In January 2013, the Global Polio Eradication Initiative (GPEI) launched the Polio Eradication and Endgame Strategic Plan 2013-2018, which was developed with an approach to tackle both wild and vaccine virus eradication in parallel rather than sequential manner [1]. In the November 2013 meeting, the Strategic Advisory Group of Experts (SAGE) on immunization recommended a global, coordinated withdrawal of the type 2 component of trivalent oral polio vaccine (tOPV) from immunization programmes by April 2016. For countries which use only tOPV in their routine infant immunization programmes, this will require switching from tOPV to bOPV (containing only types 1 and 3) for that purpose [2]. Prior to this switch, SAGE recommends that all countries introduce at least one dose of inactivated poliovirus vaccine (IPV) into their infant immunization schedules as a risk mitigation measure by providing immunity in case a type 2 poliovirus re-emerges or is reintroduced [2]. Initially, the plan stresses the need to introduce IPV at least 6 months in advance to the proposed switch date in order to provide adequate time to enhance population immunity against type 2 [1]. SAGE recommends that one dose of IPV should be administered at or after 14 weeks of age through routine immunization (RI), in addition to the 3-4 doses of OPV. The group also offers flexibility to countries to consider alternative schedules (e.g. earlier IPV administration) based on local conditions; for example, documented risk of vaccine-associated paralytic poliomyelitis (VAPP) prior to 4 months of age [2].
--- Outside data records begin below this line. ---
(** * Verification of the test-harness bootstrappers [serve.py] and [test/serve.py]

    Both scripts start a static HTTP file server on a local port, add three
    CORS headers to every response and open a browser tab.  This file embeds
    the two scripts as programs of a small state-and-exception monad over an
    explicit model of the operating system and of the Python library calls
    they make, and proves the properties of the specification about them.

    Layout:
    - Python values used by the scripts: exceptions, [int()] on strings,
      [pathlib] parents, string formatting;
    - [HTTP]: the header buffer of [http.server.BaseHTTPRequestHandler];
    - [World]: everything the scripts do not control;
    - the monad [M], its primitives ([TCPServer], [print], [os.chdir], ...);
    - [Serve] (src/serve.py) and [TestServe] (src/test/serve.py);
    - the theorems of the specification;
    - further properties of the probe, of the runs and of the header
      hook. *)

From Stdlib Require Import ZArith List String Ascii Bool Lia DecimalString.
Import ListNotations.
Open Scope Z_scope.

(* ================================================================= *)
(** * Python values *)

(** The exception classes that the scripts raise, catch or let through.
    [OtherException] stands for any other subclass of [Exception]
    (for example [webbrowser.Error]); it is not a subclass of [OSError]. *)
Inductive exn : Type :=
| OSError
| OverflowError
| ValueError
| KeyboardInterrupt
| SystemExit (code : Z)
| OtherException (name : string).

(** [except OSError:] *)
Definition except_OSError (e : exn) : bool :=
  match e with OSError => true | _ => false end.

(** [except KeyboardInterrupt:] *)
Definition except_KeyboardInterrupt (e : exn) : bool :=
  match e with KeyboardInterrupt => true | _ => false end.

(** A bare [except:] catches every [BaseException]. *)
Definition except_all (_ : exn) : bool := true.

(** What a call does: it returns a value, raises, or never comes back
    (only [serve_forever] can do the latter). *)
Inductive outcome (A : Type) : Type :=
| Returns (a : A)
| Raises (e : exn)
| Blocks.
Arguments Returns {A} a.
Arguments Raises {A} e.
Arguments Blocks {A}.

(** [str(n)] for an integer, as the f-strings of the scripts format ports. *)
Definition str (n : Z) : string := NilZero.string_of_int (Z.to_int n).
(** C4, as the code has it: [safe_get] retries on a read timeout only, at
    most three attempts with one sleep between two of them.  After two
    timeouts and an answer it returns that answer on the third attempt; if
    the three attempts time out the third timeout is raised; an exception
    that is not a read timeout, or an answer with a 4xx or 5xx status, is
    raised on the attempt where it occurs; an answer with any other status
    is returned as it is. *)
Theorem safe_get_retry_policy (E : env) (url : string)
    (params : list (string * Z)) (w : world) :
  let rq := default_request url params in
  let n := length (w_calls w) in
  (forall m1 m2 r,
      times_out E rq n [m1; m2] ->
      net E (n + 2) rq = Responds r -> error_status r = false ->
      safe_get E url params w = (Ok r, advance w [rq; rq; rq] 2))
  /\ (forall m1 m2 m3,
        times_out E rq n [m1; m2; m3] ->
        safe_get E url params w
        = (Raise (ReadTimeout m3), advance w [rq; rq; rq] 2))
  /\ (forall ms e,
        (length ms < 3)%nat -> times_out E rq n ms ->
        fails_hard E rq (n + length ms) e ->
        safe_get E url params w
        = (Raise e, advance w (repeat rq (S (length ms))) (length ms)))
  /\ (forall ms r,
        (length ms < 3)%nat -> times_out E rq n ms ->
        net E (n + length ms) rq = Responds r -> error_status r = false ->
        safe_get E url params w
        = (Ok r, advance w (repeat rq (S (length ms))) (length ms))).
Proof.
  intros rq n.
  assert (Hstep : forall ms, times_out E rq n ms ->
            forall i m, nth_error ms i = Some m ->
            forall attempt rest last k,
              length (w_calls (advance w (repeat rq i) k)) = (n + i)%nat ->
              safe_get_loop E (attempt :: rest) 3 last rq
                (advance w (repeat rq i) k)
              = if attempt =? 3
                then (Raise (ReadTimeout m), advance w (repeat rq (S i)) k)
                else safe_get_loop E rest 3 (Some (ReadTimeout m)) rq
                       (advance w (repeat rq (S i)) (S k))).
  { intros ms Hms i m Hi attempt rest last k Hlen.
    rewrite safe_get_loop_cons, Hlen, (times_out_at _ _ _ _ _ _ Hms Hi).
    cbn [is_read_timeout]. rewrite !advance_advance.
    replace (repeat rq i ++ [rq])%list with (repeat rq (S i))
      by (rewrite <- repeat_cons; reflexivity).
    rewrite Nat.add_0_l. destruct (attempt =? 3); reflexivity. }
  assert (Hlen : forall i k,
            length (w_calls (advance w (repeat rq i) k)) = (n + i)%nat).
  { intros i k. rewrite advance_calls_length, repeat_length. reflexivity. }
  assert (Hw : w = advance w (repeat rq 0) 0).
  { destruct w; unfold advance; cbn. rewrite app_nil_r. reflexivity. }
  assert (Hhard : forall i k e attempt rest last,
            fails_hard E rq (n + i) e ->
            safe_get_loop E (attempt :: rest) 3 last rq
              (advance w (repeat rq i) k)
            = (Raise e, advance w (repeat rq (S i)) k)).
  { intros i k e attempt rest last Hf.
    rewrite safe_get_loop_cons, Hlen, !advance_advance.
    replace (repeat rq i ++ [rq])%list with (repeat rq (S i))
      by (rewrite <- repeat_cons; reflexivity).
    rewrite Nat.add_0_l.
    destruct Hf as [[Hnet Hnt] | [r [Hnet [Hst He]]]]; rewrite Hnet.
    - rewrite Hnt. reflexivity.
    - rewrite Hst, He. reflexivity. }
  assert (Hgood : forall i k r attempt rest last,
            net E (n + i) rq = Responds r -> error_status r = false ->
            safe_get_loop E (attempt :: rest) 3 last rq
              (advance w (repeat rq i) k)
            = (Ok r, advance w (repeat rq (S i)) k)).
  { intros i k r attempt rest last Hnet Hst.
    rewrite safe_get_loop_cons, Hlen, !advance_advance, Hnet, Hst.
    replace (repeat rq i ++ [rq])%list with (repeat rq (S i))
      by (rewrite <- repeat_cons; reflexivity).
    rewrite Nat.add_0_l. reflexivity. }
  repeat split.
  - intros m1 m2 r Hms Hnet Hst.
    rewrite safe_get_unfold, Hw at 1.
    rewrite (Hstep _ Hms 0%nat m1 eq_refl) by apply Hlen.
    rewrite (Hstep _ Hms 1%nat m2 eq_refl) by apply Hlen.
    cbn [Z.eqb Pos.eqb].
    rewrite (Hgood 2%nat 2%nat r) by assumption. reflexivity.
  - intros m1 m2 m3 Hms.
    rewrite safe_get_unfold, Hw at 1.
    rewrite (Hstep _ Hms 0%nat m1 eq_refl) by apply Hlen.
    rewrite (Hstep _ Hms 1%nat m2 eq_refl) by apply Hlen.
    rewrite (Hstep _ Hms 2%nat m3 eq_refl) by apply Hlen.
    reflexivity.
  - intros ms e Hl Hms Hf.
    rewrite safe_get_unfold, Hw at 1.
    destruct ms as [ | m1 [ | m2 [ | m3 ms ] ] ]; cbn [length] in *.
    + rewrite (Hhard 0%nat 0%nat e) by assumption. reflexivity.
    + rewrite (Hstep _ Hms 0%nat m1 eq_refl) by apply Hlen.
      cbn [Z.eqb Pos.eqb].
      rewrite (Hhard 1%nat 1%nat e) by assumption. reflexivity.
    + rewrite (Hstep _ Hms 0%nat m1 eq_refl) by apply Hlen.
      rewrite (Hstep _ Hms 1%nat m2 eq_refl) by apply Hlen.
      cbn [Z.eqb Pos.eqb].
      rewrite (Hhard 2%nat 2%nat e) by assumption. reflexivity.
    + lia.
  - intros ms r Hl Hms Hnet Hst.
    rewrite safe_get_unfold, Hw at 1.
    destruct ms as [ | m1 [ | m2 [ | m3 ms ] ] ]; cbn [length] in *.
    + rewrite (Hgood 0%nat 0%nat r) by assumption. reflexivity.
    + rewrite (Hstep _ Hms 0%nat m1 eq_refl) by apply Hlen.
      cbn [Z.eqb Pos.eqb].
      rewrite (Hgood 1%nat 1%nat r) by assumption. reflexivity.
    + rewrite (Hstep _ Hms 0%nat m1 eq_refl) by apply Hlen.
      rewrite (Hstep _ Hms 1%nat m2 eq_refl) by apply Hlen.
      cbn [Z.eqb Pos.eqb].
      rewrite (Hgood 2%nat 2%nat r) by assumption. reflexivity.
    + lia.
Qed.

Lemma safe_get_retry_policy_witness :
  safe_get flaky_env API_POSTS (page_params 1) fresh_world
  = (Ok (ok_response (JArr [])),
     advance fresh_world
       (repeat (default_request API_POSTS (page_params 1)) 3) 2).
Proof.
  apply (proj1 (safe_get_retry_policy flaky_env API_POSTS (page_params 1)
                  fresh_world) "first" "second" (ok_response (JArr []))).
  - intros i m Hi. destruct i as [ | [ | i ] ]; cbn in Hi.
    + injection Hi as <-. reflexivity.
    + injection Hi as <-. reflexivity.
    + destruct i; discriminate Hi.
  - reflexivity.
  - reflexivity.
Defined.

(** C4 as stated fails: a 304 answer is not a 2xx status, yet [safe_get]
    returns it on the first attempt instead of raising. *)
Lemma safe_get_returns_304 :
  (status_code not_modified <? 200) || (300 <=? status_code not_modified) = true
  /\ safe_get env_304 API_POSTS (page_params 1) fresh_world
     = (Ok not_modified,
        advance fresh_world [default_request API_POSTS (page_params 1)] 0).
Proof. split; reflexivity. Qed.

(** ** The category resolver *)

Lemma dict_set_fresh (k : Z) (v : string) (m : cat_table) :
  ~ In k (map fst m) -> dict_set Z.eqb k v m = (m ++ [(k, v)])%list.
Proof.
  induction m as [ | [k' v'] m IH ]; intros Hk; cbn.
  - reflexivity.
  - cbn in Hk. destruct (Z.eqb_spec k k') as [-> | Hne].
    + exfalso. apply Hk. now left.
    + rewrite IH; [ reflexivity | ]. intros Hin. apply Hk. now right.
Qed.

Lemma add_category_pair T (cat_map : cat_table) c k name :
  entry_pair c = Some (k, name) ->
  add_category T cat_map c = Ok (dict_set Z.eqb k name cat_map).
Proof.
  unfold entry_pair, add_category. destruct c as [ | | | | | | d ]; try discriminate.
  cbn [py_get rbind].
  destruct (dict_get String.eqb "id" d) as [ [ | | z | | | | ] | ]; try discriminate.
  destruct (dict_get String.eqb "name" d) as [ [ | | | | nm | | ] | ]; try discriminate.
  intros [= <- <-]. reflexivity.
Qed.




(** One turn of the loop of [fetch_category_map] on a page answered at
    once. *)
Lemma fetch_category_map_loop_step T E fuel page cat_map w r v :
  net E (length (w_calls w)) (cats_request page) = Responds r ->
  error_status r = false -> body r = Some v ->
  fetch_category_map_loop T E (S fuel) page cat_map w =
  if negb (truthy v) then (Ok cat_map, advance w [cats_request page] 0)
  else
    match (items <- py_iter v ;; add_categories T cat_map items)%result with
    | Ok cat_map' =>
        fetch_category_map_loop T E fuel (page + 1) cat_map'
          (advance w [cats_request page] 0)
    | Raise e => (Raise e, advance w [cats_request page] 0)
    | Unfinished => (Unfinished, advance w [cats_request page] 0)
    end.
Proof.
  intros Hnet Hst Hbody.
  cbn [fetch_category_map_loop]. unfold bind at 1.
  unfold safe_get, safe_get_with. change (py_range 1 (3 + 1)) with [1; 2; 3].
  change {| rq_url := API_CATS; rq_params := page_params page; rq_timeout := 30 |}
    with (cats_request page).
  rewrite safe_get_loop_cons, Hnet, Hst.
  unfold bind at 1. unfold response_json. rewrite Hbody. unfold ret at 1.
  destruct (truthy v); cbn [negb]; [ | reflexivity ].
  unfold bind, lift.
  destruct (py_iter v) as [ items | e | ]; reflexivity.
Qed.

Lemma make_entries_pairs lo count :
  map entry_pair (make_entries lo count) = map Some (make_pairs lo count).
Proof.
  unfold make_entries, make_pairs. rewrite !List.map_map.
  apply List.map_ext. intros i. reflexivity.
Qed.

Lemma make_pairs_keys lo count :
  map fst (make_pairs lo count) = map (fun i => lo + Z.of_nat i) (seq 0 count).
Proof.
  unfold make_pairs. rewrite List.map_map. apply List.map_ext. reflexivity.
Qed.

Lemma requests_from_S page count :
  requests_from page (S count)
  = (cats_request page :: requests_from (page + 1) count).
Proof.
  unfold requests_from. cbn [seq map]. rewrite Z.add_0_r. f_equal.
  rewrite <- List.seq_shift, List.map_map. apply List.map_ext.
  intros i. f_equal. lia.
Qed.

Lemma serves_categories_tail E n page v bodies :
  serves_categories E n page (v :: bodies) ->
  serves_categories E (n + 1) (page + 1) bodies.
Proof.
  intros H i w Hi. destruct (H (S i) w Hi) as [r [Hn Hr]].
  exists r. split; [ | exact Hr ].
  replace (n + 1 + i)%nat with (n + S i)%nat by lia.
  replace (page + 1 + Z.of_nat i) with (page + Z.of_nat (S i)) by lia.
  exact Hn.
Qed.



Lemma make_entries_length lo count : length (make_entries lo count) = count.
Proof. unfold make_entries. now rewrite List.length_map, List.length_seq. Qed.



Lemma make_entries_page lo count :
  (0 < count)%nat -> page_of_pairs (make_entries lo count, make_pairs lo count).
Proof.
  intros Hc. split; [ | apply make_entries_pairs ].
  cbn [fst]. intros H. apply (f_equal (@length _)) in H.
  rewrite make_entries_length in H. cbn in H. lia.
Qed.


(** ** The event normaliser *)


















(** The event of a record of the year 50 with floats: the date keeps its
    four digits, the place is the float, and the ids are the integer parts
    of the floats, the one without a table entry shown as the float. *)
Lemma parse_event_float_fields :
  parse_event ascii_text post_float_fields [(3, "Bor")]
  = Ok {| ev_title := "Fair"; ev_start := Some "0050-01-01";
          ev_end := None; ev_place := JFloat "2.5";
          ev_cats := "Bor, 7.9"; ev_link := JStr "" |}.
Proof. vm_compute. reflexivity. Qed.


(** ** The worker: what it emits *)

Section Emission.
Context {P : signal -> Prop}.

Lemma io_spec_weaken {A} (Q Q' : A -> Prop) (m : io A) :
  io_spec P Q m -> (forall a, Q a -> Q' a) -> io_spec P Q' m.
Proof.
  intros Hm HQ w r w' Hrun. destruct (Hm w r w' Hrun) as [Hs Hr].
  split; [ exact Hs | intros a Ha; apply HQ, Hr, Ha ].
Qed.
Three main risks are identified following type 2 poliovirus removal. These include immediate time-limited risk of circulating vaccine-derived poliovirus type 2 (cVDPV2) emergence; medium- and long-term risks of type 2 poliovirus re-introduction from a vaccine manufacturing site, research facility, diagnostic laboratory or a bioterrorism event; and spread of virus from rare immune-deficient individuals who are chronically infected with OPV2 [3]. All these risks have the potential to cause substantial polio outbreaks or even re-establishment of polio virus transmission in polio-free regions.

Following SAGE recommendations and GPEI directives, the Government of India (GoI) has taken following decisions regarding polio immunization during implementation of endgame strategies in India:

The GPEI has recommended introduction of IPV in RI well-before (i.e. six months prior) to the proposed ‘switch’ in order to raise population immunity against type 2 [1]. The committee has reviewed the practical aspects of this decision and concludes that the impact of IPV would not be significant in raising population immunity against type 2 virus before the ‘switch’. There are many states that have not yet introduced IPV in their immunization schedules. On the other hand, there is no data regarding the coverage of single dose of IPV from the Indian states that have already introduced the vaccine. The ‘population immunity’ is a product of IPV immunogenicity and coverage. Hence, the immunity provided by tOPV, through RI and supplementary immunization activities (SIAs) would ultimately determine the population immunity against type 2 poliovirus prior to proposed global switch to bOPV from tOPV. The committee believes that a high performance round with tOPV would have benefitted more than IPV introduction to raise population immunity against type 2 before the switch. In recent trials, tOPV is found to be more immunogenic than IPV against type 2 poliovirus [7].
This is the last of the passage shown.